Bien sûr les projets et actions en faveur de l’accés (ou l’accessibilité?) pour tous au TIC et/ou en direction des publics les plus éloignés sont nombreux avec des approches différentes voir opposées (par les outils, par les usages,…).
A y regarder de plus près, on s’aperçoit que beaucoup des ces projets ont en commun l’utilisation des logiciels libres pour des motivations différentes (philosophiques, financières, techniques,…), force est de constater en tous cas que le libres a bien un rôle à jouer dans le dévelopement des usages et l’accés pour tous.
Ce que je peux par ailleurs confirmer par l’utilisation que nous pouvons en faire à la M@ison.
Et l’accessibilité dans tout ça me direz-vous ? Etant convaincu de la nécessité de l’utilisation des logiciels libres, que je ne développerais pas maintenant*, les questions que je me pose aujourd’hui viennent plus en échos des différentes rencontres et tentatives de collaboration que j’ai pu avoir avec certains acteurs de la communauté du libre.
Si l’on veut que le plus grand nombres de personnes (le grand public) utilisent les logiciels cela veut dire qu’il faut considérer, à mon sens, qu’il y a qu’aujourd’hui, seule, une minorité avertie qui les utilisent et que le message incantoire des associations d’utilisateurs (avancés) ne portent pas ses fruits.
Tout ça pour dire qu’à mon sens c’est la question même de « l’accessibilité de l’accès » qui est posée.
Promouvoir et mettre à disposition suffit-il pour une utilisation de masse?
Toutes les associations et autres utilisateurs du logiciel libre sont elles partantes pour une vulgarisation de masse ou une utilisation populaire avec les efforts que cela va nécessité en terme d’accessibilité et de médiation?
Avec un brin de provocation: Mettre à disposition un logiciel sur Sourceforge.net le rend-il accessible à tous?
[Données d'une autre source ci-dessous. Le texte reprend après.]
Lemma initialize_requests_everywhere_declares_on_owner_witness :
  exists w' calls,
    @initialize Scenario.counting_engine Scenario.rank1_of_2
      Scenario.two_probe_world_rank1
    = (w', Ok tt) /\
    bulk_calls (bulk_data (realm_ w'))
    = bulk_calls (bulk_data (realm_ Scenario.two_probe_world_rank1)) ++ calls /\
    requests_of calls
    = flat_map requested_points
        (all_probeInfo (this Scenario.two_probe_world_rank1)) /\
    provision_events calls
    = flat_map (fun info =>
                  flat_map (expected_events Scenario.rank1_of_2 info)
                    (probe_indices info))
        (all_probeInfo (this Scenario.two_probe_world_rank1)) /\
    Forall2 (nodes_created Scenario.rank1_of_2)
      (all_probeInfo (this Scenario.two_probe_world_rank1))
      (all_probeInfo (this w')) /\
    declarations calls = flat_map held_nodes (all_probeInfo (this w')).
Proof.
  apply (@initialize_requests_everywhere_declares_on_owner
           Scenario.counting_engine Scenario.rank1_of_2
           Scenario.two_probe_world_rank1).
  - constructor; [| constructor].
    repeat split; try reflexivity. repeat constructor; unfold INT_MAX; lia.
  - right. reflexivity.
Defined.





(* ===================================================================== *)
(** * From the document to the inactive selector *)
(* ===================================================================== *)

Section Pipeline.

Context {Node : Type} {yaml : YamlApi Node} {engine : MeshEngine}.
Variable env : NaluEnv.

Lemma all_probeInfo_loaded views :
  flat_map dataProbeInfo_ (map (loaded_spec env) views)
  = map (fun v => loaded_info env (view_los v) (view_outputs v)) views.
Proof.
  induction views as [| v views IH]; [reflexivity |].
  simpl. now rewrite IH.
Qed.

Lemma sized_loaded_info ls outs : sized (loaded_info env ls outs).
Proof.
  split; simpl; rewrite Nat2Z.id;
    [apply length_map | apply length_replicate].
Qed.

Lemma ready_setup_loaded_info ls outs :
  Forall (fun l => 0 <= los_numPoints l) ls ->
  ready (setup_info (loaded_info env ls outs)).
Proof.
  intros Hls. split; simpl; [now rewrite Nat2Z.id |].
  now apply Forall_map.
Qed.

Lemma probe_parts_setup_info info :
  sized info ->
  map (fun j => part_ (setup_info info) !!! j)
      (seq 0 (Z.to_nat (numProbes_ (setup_info info))))
  = map Some (partName_ info).
Proof.
  intros [Hn _]. simpl. rewrite <- Hn.
  rewrite <- (length_map Some (partName_ info)).
  apply map_lookup_seq.
Qed.

(** After [setup] the part pointers of the probes are the parts named
    after the probes. *)
Lemma probe_parts_setup (d : DataProbePostProcessing) :
  Forall sized (all_probeInfo d) ->
  probe_parts (set_dataProbeSpecInfo (map setup_spec (dataProbeSpecInfo_ d)) d)
  = map Some (all_probe_names d).
Proof.
  unfold probe_parts, all_probe_names, all_probeInfo. simpl.
  generalize (dataProbeSpecInfo_ d). intros specs.
  induction specs as [| probeSpec specs IH]; intros Hsized; [reflexivity |].
  simpl in *. apply Forall_app in Hsized as [Hspec Hspecs].
  rewrite IH by done. rewrite flat_map_app, map_app. f_equal.
  clear IH Hspecs. induction Hspec as [| info infos Hinfo _ IHi];
    [reflexivity |].
  simpl. rewrite IHi, map_app. f_equal.
  now apply probe_parts_setup_info.
Qed.

(** X16: on a document all of whose specification entries are readable and
    ask for no negative number of points, and a mesh of two or three
    dimensions, the constructor, [setup] and [initialize] return one after
    the other, and the inactive selector is then the union of the parts
    named after the probes, in the order of the document. *)
Theorem readable_document_runs_to_the_selector
    (realm : Realm) (y_node y_dataProbe y_specs : Node) views :
  FindValue y_node "data_probes" = Some y_dataProbe ->
  expect_sequence y_dataProbe "specifications" false = Ok (Some y_specs) ->
  Forall2 decodes_specification (items y_specs) views ->
  Forall (fun v => Forall (fun l => 0 <= los_numPoints l) (view_los v)) views ->
  spatial_dimension (meta_data realm) = 2 \/
  spatial_dimension (meta_data realm) = 3 ->
  exists w1 w2 w3,
    constructor env realm y_node = (w1, Ok tt) /\
    setup w1 = (w2, Ok tt) /\
    initialize env w2 = (w3, Ok tt) /\
    get_inactive_selector w3
    = (w3, Ok (map Some (flat_map (fun v => map los_name (view_los v)) views))).
Proof.
  intros Hdp Hspecs Hviews Hpoints HnDim.
  set (d1 := set_dataProbeSpecInfo (map (loaded_spec env) views)
               (mkDataProbePostProcessing 10 [] [] [])).
  assert (E1 : constructor env realm y_node = (mkWorld d1 realm [], Ok tt)).
  { unfold constructor, load. rewrite Hdp.
    erewrite bind_Ok by (unfold call; rewrite Hspecs; reflexivity).
    cbv beta iota.
    now rewrite (load_specifications_ok env _ views Hviews). }
  assert (Hinfos : all_probeInfo d1
                   = map (fun v => loaded_info env (view_los v) (view_outputs v))
                       views)
    by apply all_probeInfo_loaded.
  assert (Hsized : Forall sized (all_probeInfo d1)).
  { rewrite Hinfos. apply Forall_map, Forall_forall.
    intros v _. apply sized_loaded_info. }
  pose proof (setup_effect (mkWorld d1 realm []) Hsized) as E2.
  cbn [this realm_ cout] in E2.
  set (w2 := mkWorld (set_dataProbeSpecInfo (map setup_spec (dataProbeSpecInfo_ d1)) d1)
               (set_meta_data (setup_meta (all_probeInfo d1) (meta_data realm))
                  realm) []) in *.
  assert (Hready : Forall ready (all_probeInfo (this w2))).
  { unfold all_probeInfo, w2. simpl.
    rewrite all_probeInfo_setup, all_probeInfo_loaded, map_map.
    apply Forall_map. eapply Forall_impl; [exact Hpoints |].
    intros v Hv. now apply ready_setup_loaded_info. }
  assert (HnDim2 : 0 <= to_int (spatial_dimension (meta_data (realm_ w2)))).
  { unfold w2. simpl.
    destruct (setup_meta_le (all_probeInfo d1) (meta_data realm)) as [-> _].
    now destruct HnDim as [-> | ->]. }
  destruct (initialize_effect env w2 Hready HnDim2)
    as (specs' & calls & writes & E3 & _).
  eexists _, w2, _. split; [exact E1 |]. split; [exact E2 |].
  split; [exact E3 |].
  unfold get_inactive_selector, gets. cbn [this inactiveSelector_].
  do 2 f_equal. unfold w2. cbn [this allTheParts_ set_dataProbeSpecInfo d1].
  rewrite (probe_parts_setup d1 Hsized). simpl. f_equal.
  unfold all_probe_names. rewrite Hinfos.
  clear. induction views as [| v views IH]; [reflexivity |].
  simpl. now rewrite IH.
Qed.

End Pipeline.

Lemma readable_document_runs_to_the_selector_witness :
  exists w1 w2 w3,
    constructor Scenario.rank0_of_2 Scenario.empty_realm
      (Tree.document [Scenario.good_spec; Scenario.spec_without_outputs])
    = (w1, Ok tt) /\
    setup w1 = (w2, Ok tt) /\
    @initialize Scenario.counting_engine Scenario.rank0_of_2 w2 = (w3, Ok tt) /\
    get_inactive_selector w3
    = (w3,
       Ok (map Some
             (flat_map (fun v => map los_name (view_los v))
                [mkSpecView "probes" ["block_1"]
                   [mkLineOfSite "probe_z" 3 (mkCoordinates 0 0 1)
                      (mkCoordinates 0 0 0)]
                   [("temperature", 1); ("velocity", 3)];
                 mkSpecView "bare" ["block_1"]
                   [mkLineOfSite "probe_a" 2 (mkCoordinates 1 0 0)
                      (mkCoordinates 0 0 0);
                    mkLineOfSite "probe_b" 4 (mkCoordinates 0 1 0)
                      (mkCoordinates 0 0 0)] []]))).
Proof.
  apply (@readable_document_runs_to_the_selector Tree.Doc Tree.api
           Scenario.counting_engine Scenario.rank0_of_2 Scenario.empty_realm
           (Tree.document [Scenario.good_spec; Scenario.spec_without_outputs])
           (Tree.Map [("specifications",
                       Tree.Seq [Scenario.good_spec;
                                 Scenario.spec_without_outputs])])
           (Tree.Seq [Scenario.good_spec; Scenario.spec_without_outputs])).
  - reflexivity.
  - reflexivity.
  - repeat constructor;
      [apply good_spec_decodes | apply spec_without_outputs_decodes].
  - repeat constructor; simpl; lia.
  - right. reflexivity.
Defined.
(** * rpc: the JSON-RPC client of one upstream daemon and its health record

    A shallow embedding of [rpc/rpc.go].  The client is a record that is
    threaded through every method; a method of [*RPCClient] becomes a
    computation in a small state monad whose runs either return or panic.
    The Go standard library (net/http, net/url, encoding/json, time, fmt) is
    not part of the repository: what it answers is collected in one record,
    [Lib], over which the whole development is parametrised.

    The locks of the source ([sync.RWMutex], [sync/atomic]) guard single
    reads and writes; the embedding is sequential and keeps their critical
    sections as atomic steps. *)

From Stdlib Require Import ZArith Lia.
From Stdlib.Strings Require Import Byte.
From stdpp Require Import base option list strings pretty gmap.

Local Open Scope Z_scope.
Set Warnings "-register-all".

(** ** Machine integers *)

(** Go's [int64]: arithmetic wraps around in two's complement. *)
Definition wrap64 (z : Z) : Z := (z + 2 ^ 63) mod 2 ^ 64 - 2 ^ 63.

(** [x++] on an [int64]. *)
Definition incr64 (z : Z) : Z := wrap64 (z + 1).

(** [atomic.AddInt64(&x, delta)], as the new value of [x]. *)
Definition AddInt64 (x delta : Z) : Z := wrap64 (x + delta).

Definition int64_range (z : Z) : Prop := - 2 ^ 63 <= z < 2 ^ 63.

(** ** Values of the Go runtime *)

Module errors.
(** A Go [error], observed through its message. *)
Record error : Type := New { Error : string }.
End errors.
Abbreviation error := errors.error.

(** Dynamic values, Go's [interface{}]: what [encoding/json] decodes into
    and what the request parameters are built from.  A [float64] is kept by
    its IEEE-754 bit pattern. *)
Inductive any : Type :=
| Nil
| Bool (b : bool)
| Int (n : Z)
| Float64 (bits : Z)
| Str (s : string)
| Strs (l : list string)
| Slice (l : list any)
| Map (m : gmap string any).

(** [v.(string)], the unchecked type assertion; [None] is the run-time panic.
    The argument is the result of a map index, so a missing key is the nil
    interface. *)
Definition assert_string (v : option any) : option string :=
  match v with
  | Some (Str s) => Some s
  | _ => None
  end.

(** [json.RawMessage] *)
Definition RawMessage : Type := list Byte.byte.

(** ** Reply types of the typed calls

    One module per Go struct, so that the fields keep their names.  Go's
    [int], [int64] and [uint32] fields are integers; their ranges play no part
    in what follows. *)

Module GetBlockTemplateReply.
Record t : Type := mk {
  Difficulty : Z;
  Height : Z;
  Blob : string;
  ReservedOffset : Z;
  PrevHash : string;
  ExpectedReward : Z
}.
End GetBlockTemplateReply.

Module GetInfoReply.
Record t : Type := mk {
  IncomingConnections : Z;
  OutgoingConnections : Z;
  Height : Z;
  TxPoolSize : Z;
  Status : string
}.
End GetInfoReply.

Module BlockHeader.
Record t : Type := mk {
  BlockSize : Z;
  Depth : Z;
  Difficulty : Z;
  Hash : string;
  Height : Z;
  MajorVersion : Z;
  MinorVersion : Z;
  Nonce : Z;
  NumTxes : Z;
  OrphanStatus : bool;
  PrevHash : string;
  Reward : Z;
  Timestamp : Z
}.
End BlockHeader.

Module GetBlockHeaderReply.
Record t : Type := mk {
  BlockHeader : BlockHeader.t;
  Status : string;
  Untrusted : bool
}.
End GetBlockHeaderReply.

Module GetBlockCountReply.
Record t : Type := mk {
  Count : Z;
  Status : string
}.
End GetBlockCountReply.

(** The response envelope.  A pointer field is an [option]; [Error] is a Go
    map, [None] being the nil map (JSON [null] or no [error] member) and
    [Some ∅] the empty object. *)
Record JSONRpcResp : Type := {
  Id : option RawMessage;
  Result : option RawMessage;
  Error : option (gmap string any)
}.

(** ** net/http, as far as the client touches it *)

Module http.
(** [http.Client]; only [Timeout] (nanoseconds) is ever set. *)
Record Client : Type := { Timeout : Z }.

Record Request : Type := {
  Method : string;
  URL : string;
  Header : gmap string (list string);
  ReqBody : list Byte.byte
}.

(** [req.Header.Set(key, value)] for a key in canonical form. *)
Definition Header_Set (key value : string) (req : Request) : Request :=
  {| Method := Method req; URL := URL req;
     Header := <[key := [value]]> (Header req);
     ReqBody := ReqBody req |}.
* A voir sur le site des EPM du Lyonnais
– Vous avez dit « éducation populaire et logiciels libres » ?
– Les logiciels libres au service des animateurs (socio-culturels)
Je vous remercie, Daniel pour ces remarques et ces échanges que j’apprécie tout particulièrement.
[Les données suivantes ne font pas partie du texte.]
(** * Specky: a shallow embedding of the OpenAPI-to-MCP translation layer

    The development follows the layout of the TypeScript sources:
    - [Js]         the fragment of JavaScript strings and values the code uses;
    - [Types]      src/types/index.ts;
    - [Parser]     src/parser/swagger.ts;
    - [Generator]  src/generator/mcp-tools.ts;
    - [Auth]       src/auth/handlers.ts;
    - [FullMode]   src/server/mcp-server.ts;
    - [SearchMode] src/server/search-mode.ts.

    Definitions come first, the properties of the specification after them. *)

From Stdlib Require Import ZArith NArith Lia Bool Ascii String List Sorted Permutation.
From stdpp Require Import base list gmap strings fin_maps pretty.

Local Open Scope string_scope.
Local Open Scope list_scope.

(* ===================================================================== *)
(** ** JavaScript strings and values *)
(* ===================================================================== *)

Module Js.

(** Strings are sequences of code units.  The model is exact on ASCII text;
    a unit from 128 on is kept as an opaque unit, which is no letter, no
    digit and no white space and which case mapping leaves alone. *)

Definition code (c : ascii) : N := N_of_ascii c.

Definition isLower (c : ascii) : bool := (97 <=? code c)%N && (code c <=? 122)%N.
Definition isUpper (c : ascii) : bool := (65 <=? code c)%N && (code c <=? 90)%N.
Definition isDigit (c : ascii) : bool := (48 <=? code c)%N && (code c <=? 57)%N.
Definition isLetter (c : ascii) : bool := isLower c || isUpper c.
Definition isAlnum (c : ascii) : bool := isLetter c || isDigit c.

(** [\s] restricted to the ASCII range: TAB, LF, VT, FF, CR and SPACE. *)
Definition isSpace (c : ascii) : bool :=
  ((9 <=? code c)%N && (code c <=? 13)%N) || (code c =? 32)%N.

Definition toLowerChar (c : ascii) : ascii :=
  if isUpper c then ascii_of_N (code c + 32) else c.
Definition toUpperChar (c : ascii) : ascii :=
  if isLower c then ascii_of_N (code c - 32) else c.
(** * The record codec of mautrix-python, embedded in Rocq

    Source: [src/mautrix/client/api/types/util/serializable.py].

    The module converts between JSON documents (the output of [json.loads])
    and attrs classes, enumerations and containers.  The functions of the
    codec are translated below under their own names (the [json] and
    [parse_json] wrappers around [json.dumps] and [json.loads] are left
    out); Python objects are the inductive [pyobj], the runtime type
    objects the module dispatches on are the inductive [pytype], and
    exceptions are the [Raise] case of [result].

    Conventions of the embedding.
    - A Python [dict] is an association list in insertion order whose keys
      are compared with Python's [==] on hashable keys ([key_eqb]).
    - An attrs instance is its class name together with one slot per
      declared attribute, in declaration order: the [attr.Attribute] and the
      value the instance holds for it.  [data.__class__] is recovered with
      [class_of], [getattr(data, field.name)] is the value of the slot.
    - Type objects follow [typing] as CPython 3.7 and later have it:
      what [Union[...]], [Optional[T]], [List[T]] and the like build, and
      bare [List], [Set] and [Dict], are aliases, not classes.  The type
      of such an alias is not [type(Union)], and [issubclass] refuses it
      as its first argument.
    - [float] is left out of [pyobj]; [attr.Factory] defaults, converters,
      validators and private (underscore) attribute names are left out of
      attrs classes.
    - A subclass of [Serializable] that defines [deserialize] or
      [serialize] itself, other than the enumerations and the attrs
      classes, is left out: [pytype] has the subclasses that inherit
      [deserialize].
    - Schemas are finite trees: a class does not contain itself. *)

From Stdlib Require Import List String Ascii ZArith Bool Lia.
Import ListNotations.
Open Scope string_scope.
(** * Streaming action blocks and diff review: a shallow embedding

    The development follows two parts of the plugin:

    - the class [ActionBlockStreamer]: the buffer, the tag scanner
      [findCompleteBlock], field extraction and the per-chunk dispatch
      loop [processChunk], together with the loop of [LLMChainRunner.run]
      that feeds it;
    - the review pane [ApplyViewRoot]: decisions on diff entries,
      [acceptBlock] / [rejectBlock] and the reconstructed views.

    JavaScript strings are modelled by [string]; a character stands for a
    code unit in the Latin-1 range. *)

From Stdlib Require Import String Ascii List Bool Arith Lia.
Import ListNotations.
Open Scope string_scope.
Open Scope list_scope.

Set Implicit Arguments.

(** ** Strings as JavaScript uses them *)

Module Js.

(** [s.substring(n)]: the text from offset [n] to the end. *)
Fixpoint substringFrom (n : nat) (s : string) : string :=
  match n, s with
  | 0, _ => s
  | S _, EmptyString => EmptyString
  | S n', String _ s' => substringFrom n' s'
  end.

(** [s.substring(0, n)]: the first [n] code units. *)
Fixpoint substringTo (n : nat) (s : string) : string :=
  match n, s with
  | 0, _ => EmptyString
  | S _, EmptyString => EmptyString
  | S n', String c s' => String c (substringTo n' s')
  end.

(** [arr.join("")]. *)
Definition join (parts : list string) : string := String.concat "" parts.

(** White space removed by [String.prototype.trim], Latin-1 range:
    TAB, LF, VT, FF, CR, SPACE and NBSP. *)
Definition isWhiteSpace (c : ascii) : bool :=
  let n := nat_of_ascii c in
  ((9 <=? n) && (n <=? 13) || (n =? 32) || (n =? 160))%nat.

Fixpoint trimStart (s : string) : string :=
  match s with
  | EmptyString => EmptyString
  | String c s' => if isWhiteSpace c then trimStart s' else s
  end.

(** Drops trailing white space: a character is kept when something that is
    not white space follows or when it is not white space itself. *)
Fixpoint trimEnd (s : string) : string :=
  match s with
  | EmptyString => EmptyString
  | String c s' =>
      match trimEnd s' with
      | EmptyString => if isWhiteSpace c then EmptyString else String c EmptyString
      | rest => String c rest
      end
  end.

Definition trim (s : string) : string := trimEnd (trimStart s).

(** [toLowerCase] on one Latin-1 code unit. *)
Definition lowerChar (c : ascii) : ascii :=
  let n := nat_of_ascii c in
  if ((65 <=? n) && (n <=? 90)
      || (192 <=? n) && (n <=? 222) && negb (n =? 215))%nat
  then ascii_of_nat (n + 32) else c.

Fixpoint toLowerCase (s : string) : string :=
  match s with
  | EmptyString => EmptyString
  | String c s' => String (lowerChar c) (toLowerCase s')
  end.

End Js.

(** ** The two regular expressions of the streamer

    Both expressions have the shape [<name>[\s\S]*?</name>].  The matcher
    below follows the backtracking search of the engine: start offsets are
    tried from left to right, at one offset the alternatives are tried in
    order, and the lazy star tries the closing tag before it consumes one
    more code unit. *)

Module Regex.

(** [[\s\S]*?] followed by the literal [close]: the number of code units
    matched, counted through the end of [close]. *)
Fixpoint lazyUntil (close : string) (s : string) : option nat :=
  if String.prefix close s then Some (String.length close)
  else match s with
       | EmptyString => None
       | String _ s' => option_map S (lazyUntil close s')
       end.

(** The literal [open], then the lazy star and [close], anchored at the
    start of [s]: the length of the match. *)
Definition delimitedAt (open close : string) (s : string) : option nat :=
  if String.prefix open s
  then option_map (Nat.add (String.length open))
         (lazyUntil close (Js.substringFrom (String.length open) s))
  else None.

End Regex.

(** ** ActionBlockStreamer *)

(** The union type of [toolName]. *)
Inductive ToolName : Type :=
  | writeToFile | replaceInFile | deleteNote | createFolder
  | deleteFolder | moveFile | moveFolder.

(** The array [tagNames] of [findCompleteBlock], in its order. *)
Definition tagNames : list ToolName :=
  [writeToFile; replaceInFile; deleteNote; createFolder;
   deleteFolder; moveFile; moveFolder].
Effectivement je me rapproche dangereusement « des développeurs élitistes » :
– quand je croise le regard ou les réflexions de mes collègues qui me considèrent comme « un expert de haut niveau » parce que je arrive installer un wordpress ou un spip…
– quand je me surprend à me dire que c’est moins « fatigant » de discuter avec « des pairs » de même niveau plutôt que d’avoir à expliquer ou réexpliquer chaque terme un peu technique à des néophites…
Mais l’on est tous expert nombriliste d’un domaine particulier et c’est ça aussi qui fait avancer.
Plaisanterie mise à part, je crois qu’à partir du moment oùu il ya une volonté ncommune les choses peuvent avancer.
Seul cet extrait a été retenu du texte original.